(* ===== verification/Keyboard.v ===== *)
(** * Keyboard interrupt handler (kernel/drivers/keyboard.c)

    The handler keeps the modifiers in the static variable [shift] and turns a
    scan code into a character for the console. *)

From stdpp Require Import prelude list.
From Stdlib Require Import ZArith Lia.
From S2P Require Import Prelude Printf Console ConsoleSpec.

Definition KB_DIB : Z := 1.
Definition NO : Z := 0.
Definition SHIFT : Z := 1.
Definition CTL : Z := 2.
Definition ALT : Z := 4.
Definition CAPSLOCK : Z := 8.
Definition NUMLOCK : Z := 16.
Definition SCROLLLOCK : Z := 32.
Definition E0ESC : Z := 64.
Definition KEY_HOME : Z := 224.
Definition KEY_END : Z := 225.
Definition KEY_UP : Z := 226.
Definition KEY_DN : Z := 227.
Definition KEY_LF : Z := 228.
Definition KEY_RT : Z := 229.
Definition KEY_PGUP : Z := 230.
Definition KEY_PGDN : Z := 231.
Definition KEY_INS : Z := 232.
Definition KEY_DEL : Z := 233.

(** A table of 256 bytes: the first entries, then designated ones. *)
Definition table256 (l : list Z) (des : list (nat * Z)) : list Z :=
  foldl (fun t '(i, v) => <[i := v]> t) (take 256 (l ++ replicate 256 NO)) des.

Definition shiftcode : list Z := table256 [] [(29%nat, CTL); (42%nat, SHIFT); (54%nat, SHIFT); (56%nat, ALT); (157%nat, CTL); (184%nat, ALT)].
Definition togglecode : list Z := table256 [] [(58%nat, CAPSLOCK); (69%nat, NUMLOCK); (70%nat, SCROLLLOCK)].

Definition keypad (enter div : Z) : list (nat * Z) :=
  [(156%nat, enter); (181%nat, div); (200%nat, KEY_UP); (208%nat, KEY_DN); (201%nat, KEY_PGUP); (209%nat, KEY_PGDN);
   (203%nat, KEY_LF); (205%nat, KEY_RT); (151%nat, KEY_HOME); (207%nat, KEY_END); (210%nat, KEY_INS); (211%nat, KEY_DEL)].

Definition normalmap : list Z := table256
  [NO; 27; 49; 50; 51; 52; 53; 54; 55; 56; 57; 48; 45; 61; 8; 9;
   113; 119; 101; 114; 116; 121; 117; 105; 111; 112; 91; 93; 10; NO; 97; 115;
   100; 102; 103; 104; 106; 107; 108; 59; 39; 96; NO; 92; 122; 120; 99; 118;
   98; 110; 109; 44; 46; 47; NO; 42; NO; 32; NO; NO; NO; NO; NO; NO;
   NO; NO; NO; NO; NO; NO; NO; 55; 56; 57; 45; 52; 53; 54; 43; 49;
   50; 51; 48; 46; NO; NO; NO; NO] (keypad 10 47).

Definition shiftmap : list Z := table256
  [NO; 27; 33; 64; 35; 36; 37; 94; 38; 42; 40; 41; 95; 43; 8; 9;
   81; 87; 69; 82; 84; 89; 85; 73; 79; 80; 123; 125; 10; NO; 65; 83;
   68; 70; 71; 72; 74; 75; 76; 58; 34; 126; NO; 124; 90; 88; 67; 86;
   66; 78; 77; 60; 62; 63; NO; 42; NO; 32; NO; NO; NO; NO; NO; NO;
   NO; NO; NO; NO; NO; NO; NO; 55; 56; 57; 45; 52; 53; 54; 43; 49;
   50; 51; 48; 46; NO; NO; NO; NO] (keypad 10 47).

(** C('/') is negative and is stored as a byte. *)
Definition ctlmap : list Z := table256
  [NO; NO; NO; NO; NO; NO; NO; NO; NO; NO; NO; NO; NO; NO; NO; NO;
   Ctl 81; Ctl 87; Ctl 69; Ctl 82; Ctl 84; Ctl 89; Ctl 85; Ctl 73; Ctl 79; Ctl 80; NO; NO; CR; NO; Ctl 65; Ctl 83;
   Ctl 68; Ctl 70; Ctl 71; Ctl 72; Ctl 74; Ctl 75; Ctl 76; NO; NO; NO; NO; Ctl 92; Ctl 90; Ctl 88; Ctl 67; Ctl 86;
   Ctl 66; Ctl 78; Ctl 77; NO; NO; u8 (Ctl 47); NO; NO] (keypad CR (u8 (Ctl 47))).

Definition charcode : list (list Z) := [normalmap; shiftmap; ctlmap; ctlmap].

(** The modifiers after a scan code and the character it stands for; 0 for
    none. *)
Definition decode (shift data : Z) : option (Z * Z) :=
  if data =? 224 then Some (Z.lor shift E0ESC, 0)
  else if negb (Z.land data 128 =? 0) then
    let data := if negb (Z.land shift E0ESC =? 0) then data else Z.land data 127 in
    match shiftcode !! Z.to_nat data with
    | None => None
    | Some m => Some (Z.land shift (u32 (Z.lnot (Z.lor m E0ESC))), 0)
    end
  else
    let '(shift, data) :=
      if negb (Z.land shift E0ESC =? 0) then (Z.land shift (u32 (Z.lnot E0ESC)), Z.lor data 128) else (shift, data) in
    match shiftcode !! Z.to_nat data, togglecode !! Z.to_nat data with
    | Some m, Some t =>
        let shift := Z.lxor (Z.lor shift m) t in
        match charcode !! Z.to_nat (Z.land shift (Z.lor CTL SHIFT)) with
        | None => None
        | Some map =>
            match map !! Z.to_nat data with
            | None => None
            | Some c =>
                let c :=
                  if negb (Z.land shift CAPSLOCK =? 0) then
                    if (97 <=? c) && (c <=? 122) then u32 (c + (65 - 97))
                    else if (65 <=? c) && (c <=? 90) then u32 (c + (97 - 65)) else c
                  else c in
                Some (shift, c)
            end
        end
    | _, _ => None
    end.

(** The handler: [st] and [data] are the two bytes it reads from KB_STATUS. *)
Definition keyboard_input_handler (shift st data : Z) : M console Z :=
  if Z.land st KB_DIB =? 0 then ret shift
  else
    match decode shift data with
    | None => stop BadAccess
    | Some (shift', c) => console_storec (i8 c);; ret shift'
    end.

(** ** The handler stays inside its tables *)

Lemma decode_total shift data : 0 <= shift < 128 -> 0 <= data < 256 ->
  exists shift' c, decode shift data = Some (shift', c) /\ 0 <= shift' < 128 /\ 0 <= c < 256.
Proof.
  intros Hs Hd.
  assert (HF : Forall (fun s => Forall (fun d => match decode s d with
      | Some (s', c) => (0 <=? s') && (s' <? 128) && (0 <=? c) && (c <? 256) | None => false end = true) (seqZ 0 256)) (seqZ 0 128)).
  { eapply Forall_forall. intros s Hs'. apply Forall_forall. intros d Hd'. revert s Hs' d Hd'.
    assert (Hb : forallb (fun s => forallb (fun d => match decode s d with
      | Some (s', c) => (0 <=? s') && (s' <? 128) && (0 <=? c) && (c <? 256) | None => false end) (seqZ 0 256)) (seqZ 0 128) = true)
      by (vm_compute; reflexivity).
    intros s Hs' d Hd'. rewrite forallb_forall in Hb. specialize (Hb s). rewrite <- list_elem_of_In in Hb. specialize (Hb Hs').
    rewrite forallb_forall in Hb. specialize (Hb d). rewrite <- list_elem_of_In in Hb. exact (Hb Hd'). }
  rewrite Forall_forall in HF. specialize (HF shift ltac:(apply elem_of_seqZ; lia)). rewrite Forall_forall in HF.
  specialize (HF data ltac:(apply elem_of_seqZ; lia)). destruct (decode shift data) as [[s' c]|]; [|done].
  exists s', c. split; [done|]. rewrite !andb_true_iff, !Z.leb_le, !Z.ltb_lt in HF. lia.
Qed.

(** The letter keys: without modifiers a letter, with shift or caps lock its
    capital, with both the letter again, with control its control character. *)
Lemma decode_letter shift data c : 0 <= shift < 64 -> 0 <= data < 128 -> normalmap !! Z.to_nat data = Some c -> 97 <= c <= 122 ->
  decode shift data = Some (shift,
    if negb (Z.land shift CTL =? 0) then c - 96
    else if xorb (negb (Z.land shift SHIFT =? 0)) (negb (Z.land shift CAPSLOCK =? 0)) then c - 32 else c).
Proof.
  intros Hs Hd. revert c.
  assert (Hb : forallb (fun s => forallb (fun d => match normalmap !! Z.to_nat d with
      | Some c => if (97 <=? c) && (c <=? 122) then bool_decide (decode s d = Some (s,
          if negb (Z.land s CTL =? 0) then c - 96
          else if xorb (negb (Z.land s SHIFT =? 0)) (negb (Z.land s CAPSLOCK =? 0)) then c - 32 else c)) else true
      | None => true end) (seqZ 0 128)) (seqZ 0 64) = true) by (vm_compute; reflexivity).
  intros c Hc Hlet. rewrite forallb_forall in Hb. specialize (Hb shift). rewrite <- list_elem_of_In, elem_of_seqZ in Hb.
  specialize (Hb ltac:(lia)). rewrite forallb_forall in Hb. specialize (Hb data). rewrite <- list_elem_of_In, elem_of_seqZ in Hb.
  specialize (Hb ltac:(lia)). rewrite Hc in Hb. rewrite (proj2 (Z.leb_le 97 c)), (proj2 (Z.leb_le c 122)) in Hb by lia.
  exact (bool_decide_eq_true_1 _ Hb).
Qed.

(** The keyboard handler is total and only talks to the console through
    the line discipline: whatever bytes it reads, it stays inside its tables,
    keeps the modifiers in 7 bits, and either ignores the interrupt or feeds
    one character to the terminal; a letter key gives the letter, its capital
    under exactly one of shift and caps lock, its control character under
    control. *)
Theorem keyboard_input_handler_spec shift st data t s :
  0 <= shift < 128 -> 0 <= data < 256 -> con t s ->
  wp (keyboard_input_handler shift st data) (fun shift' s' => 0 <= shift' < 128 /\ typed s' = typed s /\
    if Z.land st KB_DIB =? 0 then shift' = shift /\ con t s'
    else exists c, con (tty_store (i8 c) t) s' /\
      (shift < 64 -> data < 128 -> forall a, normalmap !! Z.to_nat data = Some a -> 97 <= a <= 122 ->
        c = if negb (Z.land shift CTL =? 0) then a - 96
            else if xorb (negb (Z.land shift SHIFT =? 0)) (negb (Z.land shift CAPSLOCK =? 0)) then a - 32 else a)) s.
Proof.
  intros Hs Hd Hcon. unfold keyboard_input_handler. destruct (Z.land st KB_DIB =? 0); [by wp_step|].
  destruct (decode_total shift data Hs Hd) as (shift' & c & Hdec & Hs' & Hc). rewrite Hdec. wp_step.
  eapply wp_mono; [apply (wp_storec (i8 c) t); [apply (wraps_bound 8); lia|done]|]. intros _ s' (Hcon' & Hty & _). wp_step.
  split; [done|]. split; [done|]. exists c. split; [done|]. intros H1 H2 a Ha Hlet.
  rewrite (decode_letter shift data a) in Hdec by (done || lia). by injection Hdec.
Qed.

_ _ _

» What you have to do
The lines holding the string "apply" are what is needed from the material above.

» Output of the task
  { eapply Forall_forall. intros s Hs'. apply Forall_forall. intros d Hd'. revert s Hs' d Hd'.
  rewrite Forall_forall in HF. specialize (HF shift ltac:(apply elem_of_seqZ; lia)). rewrite Forall_forall in HF.
  specialize (HF data ltac:(apply elem_of_seqZ; lia)). destruct (decode shift data) as [[s' c]|]; [|done].
  eapply wp_mono; [apply (wp_storec (i8 c) t); [apply (wraps_bound 8); lia|done]|]. intros _ s' (Hcon' & Hty & _). wp_step.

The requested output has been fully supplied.